WHAT THE EXERCISE ASKS.
Produce the records below again, word for word, but stop after the line that contains "- Objects live".

Stored data.
---+---
(** * StrongType: a tagged wrapper around an arithmetic primitive

    Shallow embedding of [src/strongtype.hpp] (namespace [qip]):

      template <typename enumT, enumT enumV, typename BaseT> struct StrongType

    - The representation type [BaseT] is any instance of the class
      [Arithmetic]: the built-in operators the header applies to [value]
      ([*=], [/=], [+=], [-=], [++], [--], and the relational operators).
      A primitive operation whose behaviour C++ leaves undefined (signed
      overflow, integer division by zero) yields [None].
    - Objects live in a store of [BaseT] cells; a [StrongT] object occupies
      exactly the cell of its only member [value].  References
      ([StrongT &], [const BaseT &], [const BaseT &&]) are locations,
      by-value parameters are Rocq values copied into a fresh cell.
    - Member and friend functions are computations in a state-and-failure
      monad over the store.
    - Compile-time behaviour (the two [static_assert]s, and which operator
      overload accepts which operands) is modelled in [Module Sema]. *)

From Stdlib Require Import ZArith Bool String Ascii List DecimalString.
From Stdlib Require Import Floats.SpecFloat.
From Stdlib Require DecimalPos DecimalN.
From stdpp Require Import base option gmap.

Local Open Scope Z_scope.
Definition handle_order_status (env : environment)
  (status : scalar) (dict : list (string * pyval)) : M unit :=
  log_event env "OrderStatus" ("Order status: " ++ py_str status) (PDict dict).

Definition handle_execution (env : environment)
  (side shares price : scalar) (dict : list (string * pyval)) : M unit :=
  log_event env "Execution"
    ("Trade executed: " ++ py_str side ++ " " ++ py_str shares ++ " @ " ++ py_str price)
    (PDict dict).

Definition handle_open_order (env : environment)
  (action totalQuantity : scalar) (dict : list (string * pyval)) : M unit :=
  log_event env "OpenOrder"
    ("New order detected: " ++ py_str action ++ " " ++ py_str totalQuantity)
    (PDict dict).

(** The three registrations: each event goes to its one handler. *)
Definition dispatch (env : environment) (ev : event) : M unit :=
  match ev with
  | OrderStatusEvent status dict => handle_order_status env status dict
  | ExecDetailsEvent side shares price dict => handle_execution env side shares price dict
  | OpenOrderEvent action qty dict => handle_open_order env action qty dict
  end.

(* ================================================================== *)
(** * Connection supervisor ([monitor_ibkr]) *)

(** The events of one session, delivered one after the other. *)
Fixpoint deliver (env : environment) (evs : list event) : M unit :=
  match evs with
  | [] => ret tt
  | ev :: rest =>
      try_except (dispatch env ev)
        (fun e => if handler_errors_escape env then raise e else ret tt) ;;
      deliver env rest
  end.

(** [ib.run()] of the [k]-th attempt. *)
Definition ib_run (env : environment) (k : nat) : M unit :=
  try_except
    (deliver env (fst (ib_session env k)) ;;
     match snd (ib_session env k) with
     | None => ret tt
     | Some e => raise e
     end ;;
     emit (Run None))
    (fun e => emit (Run (Some e)) ;; raise e).

(** [ib.connect(IBKR_HOST, IBKR_PORT, clientId=IBKR_CLIENT_ID)] of the
    [k]-th attempt. *)
Definition connect (env : environment) (k : nat) : M unit :=
  emit (Connect (ib_connect env k)) ;;
  match ib_connect env k with
  | None => ret tt
  | Some e => raise e
  end.

(** One turn of [while True]. *)
Definition iteration (env : environment) : M unit :=
  p <- next_poll ;;
  let ready := is_tws_running (TWS_PROCESS_NAME env) (process_iter env p) in
  emit (Poll ready) ;;
  if ready then
    print "[INFO] TWS detected. Connecting..." ;;
    k <- next_attempt ;;
    try_except
      (connect env k ;;
       print "[INFO] Connected and monitoring started." ;;
       ib_run env k)
      (fun e =>
         log_event env "Error" ("Failed to connect or monitor: " ++ exn_msg e) (PDict []) ;;
         sleep 10)
  else
    sleep 5.

(** The first [turns] turns of the loop. *)
Fixpoint loop (env : environment) (turns : nat) : M unit :=
  match turns with
  | O => ret tt
  | S n => iteration env ;; loop env n
  end.

(** [monitor_ibkr()], observed for [turns] turns of its endless loop: the
    outcome is [Ok] while the thread is still running and [Raise e] once an
    exception has ended it. *)
Definition monitor_ibkr (env : environment) (turns : nat) : M unit :=
  init_db ;;
  print "[INFO] Waiting for IBKR TWS to start..." ;;
  loop env turns.

(** ** What the supervisor is specified on: readings of a trace *)

(** The rows inserted, the answers of the poller, the connection attempts
    and the exceptions caught by the supervisor ([ib.connect] or [ib.run]
    raising), each in order. *)
Definition inserted (t : list effect) : list row :=
  flat_map (fun e => match e with DbInsert r => [r] | _ => [] end) t.

Definition polled (t : list effect) : list bool :=
  flat_map (fun e => match e with Poll ready => [ready] | _ => [] end) t.

Definition opens (t : list effect) : list (option exn) :=
  flat_map (fun e => match e with Connect failure => [failure] | _ => [] end) t.

Definition failures (t : list effect) : list exn :=
  flat_map (fun e => match e with
                     | Connect (Some x) | Run (Some x) => [x]
                     | _ => []
                     end) t.

Definition is_error_row (r : row) : bool := (row_event_type r =? "Error")%string.

(** The row the supervisor logs for the exception [e] at the clock [ts]. *)
Definition error_row (ts : string) (e : exn) : row :=
  Row ts "Error" ("Failed to connect or monitor: " ++ exn_msg e) "{}".

(** The number of changes from not ready to ready in a run of answers that
    follows the answer [previous]. *)
Fixpoint rising_edges (previous : bool) (answers : list bool) : nat :=
  match answers with
  | [] => 0
  | a :: rest =>
      (if negb previous && a then 1 else 0) + rising_edges a rest
  end.

(** The answers toggle: no two in a row are the same. *)
Fixpoint toggles (answers : list bool) : bool :=
  match answers with
  | a :: (b :: _) as rest => negb (Bool.eqb a b) && toggles rest
  | _ => true
  end.

(** An effect of the sink while it logs a record of type [event_type]. *)
Definition sink_effect (event_type : string) (e : effect) : Prop :=
  match e with
  | DbInsert r => row_event_type r = event_type
  | FileWrite _ | Send _ _ | Print _ => True
  | _ => False
  end.

(** An effect of the handlers during a session. *)
Definition session_effect (e : effect) : Prop :=
  sink_effect "OrderStatus" e \/ sink_effect "Execution" e \/ sink_effect "OpenOrder" e.

(** What the adapter makes of an event: type, description and payload. *)
Definition adapt (ev : event) : string * string * pyval :=
  match ev with
  | OrderStatusEvent status dict =>
      ("OrderStatus", "Order status: " ++ py_str status, PDict dict)
  | ExecDetailsEvent side shares price dict =>
      ("Execution",
       "Trade executed: " ++ py_str side ++ " " ++ py_str shares ++ " @ "
         ++ py_str price,
       PDict dict)
  | OpenOrderEvent action qty dict =>
      ("OpenOrder", "New order detected: " ++ py_str action ++ " " ++ py_str qty,
       PDict dict)
  end.

(** [w'] is [w] after the effects [new], the rows inserted among them
    appended to the table. *)
Definition grows (w w' : world) (new : list effect) : Prop :=
  trace w' = (trace w ++ new)%list /\ db w' = (db w ++ inserted new)%list.

(** [w] after the effects [new], none of them of the sink, with the
    counters of polls and attempts at [p] and [k]. *)
Definition after (w : world) (new : list effect) (p k : nat) : world :=
  World (db w) (json_file w) (trace w ++ new) (calls w) p k.

(** The event types the program writes. *)
Definition known_type (r : row) : Prop :=
  In (row_event_type r) ["OrderStatus"; "Execution"; "OpenOrder"; "Error"].

(** A notification: the attempt and, when it failed, the warning. *)
Definition notifies (sends : list effect) : Prop :=
  Forall (fun e => match e with Send _ _ | Print _ => True | _ => False end) sends.

(** The document can be appended to: it is missing, unreadable or an array. *)
Definition appendable (w : world) : Prop := stored_entries (json_file w) <> None.

(** The row of the event [ev] logged at the clock [ts]. *)
Definition event_row (ts : string) (ev : event) : row :=
  Row ts (fst (fst (adapt ev))) (snd (fst (adapt ev))) (compact (snd (adapt ev))).

(** The rows of the events [evs], logged by the calls number [n] onwards. *)
Fixpoint session_rows (env : environment) (n : nat) (evs : list event) : list row :=
  match evs with
  | [] => []
  | ev :: rest => event_row (utcnow env n) ev :: session_rows env (S n) rest
  end.

(** The payload of every event of the list encodes. *)
Definition payloads_encode (evs : list event) : Prop :=
  Forall (fun ev => encodable (snd (adapt ev))) evs.

(** ** The shape of one turn of the loop

    [tried t failure]: [t] is what the [try] block does, and [failure] the
    exception it ends with, if any: either [ib.connect] raises, or the
    session opens, the handlers log what they log, and [ib.run()] comes
    back, normally or with an exception. *)
Inductive tried : list effect -> option exn -> Prop :=
| connect_failed e : tried [Connect (Some e)] (Some e)
| session_ran s failure :
    Forall session_effect s ->
    tried (Connect None :: Print "[INFO] Connected and monitoring started."
             :: s ++ [Run failure])
          failure.

(** [recovered failure t alive]: [t] is what the [except] block does about
    [failure], and [alive] whether the loop goes on. Without a failure the
    block does not run. With one, the Error row is committed, with the
    failure's text in its description and the empty payload; then either the
    sink completes (document, notification) and the supervisor sleeps ten
    seconds, or the sink raises and the exception leaves the loop. *)
Inductive recovered : option exn -> list effect -> bool -> Prop :=
| nothing_to_recover : recovered None [] true
| error_logged e ts text sends :
    notifies sends ->
    recovered (Some e)
      (DbInsert (error_row ts e) :: FileWrite text :: sends ++ [Sleep 10]) true
| error_log_failed e ts :
    recovered (Some e) [DbInsert (error_row ts e)] false.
---+---
ANSWER SECTION.
(** * StrongType: a tagged wrapper around an arithmetic primitive

    Shallow embedding of [src/strongtype.hpp] (namespace [qip]):

      template <typename enumT, enumT enumV, typename BaseT> struct StrongType

    - The representation type [BaseT] is any instance of the class
      [Arithmetic]: the built-in operators the header applies to [value]
      ([*=], [/=], [+=], [-=], [++], [--], and the relational operators).
      A primitive operation whose behaviour C++ leaves undefined (signed
      overflow, integer division by zero) yields [None].
    - Objects live in a store of [BaseT] cells; a [StrongT] object occupies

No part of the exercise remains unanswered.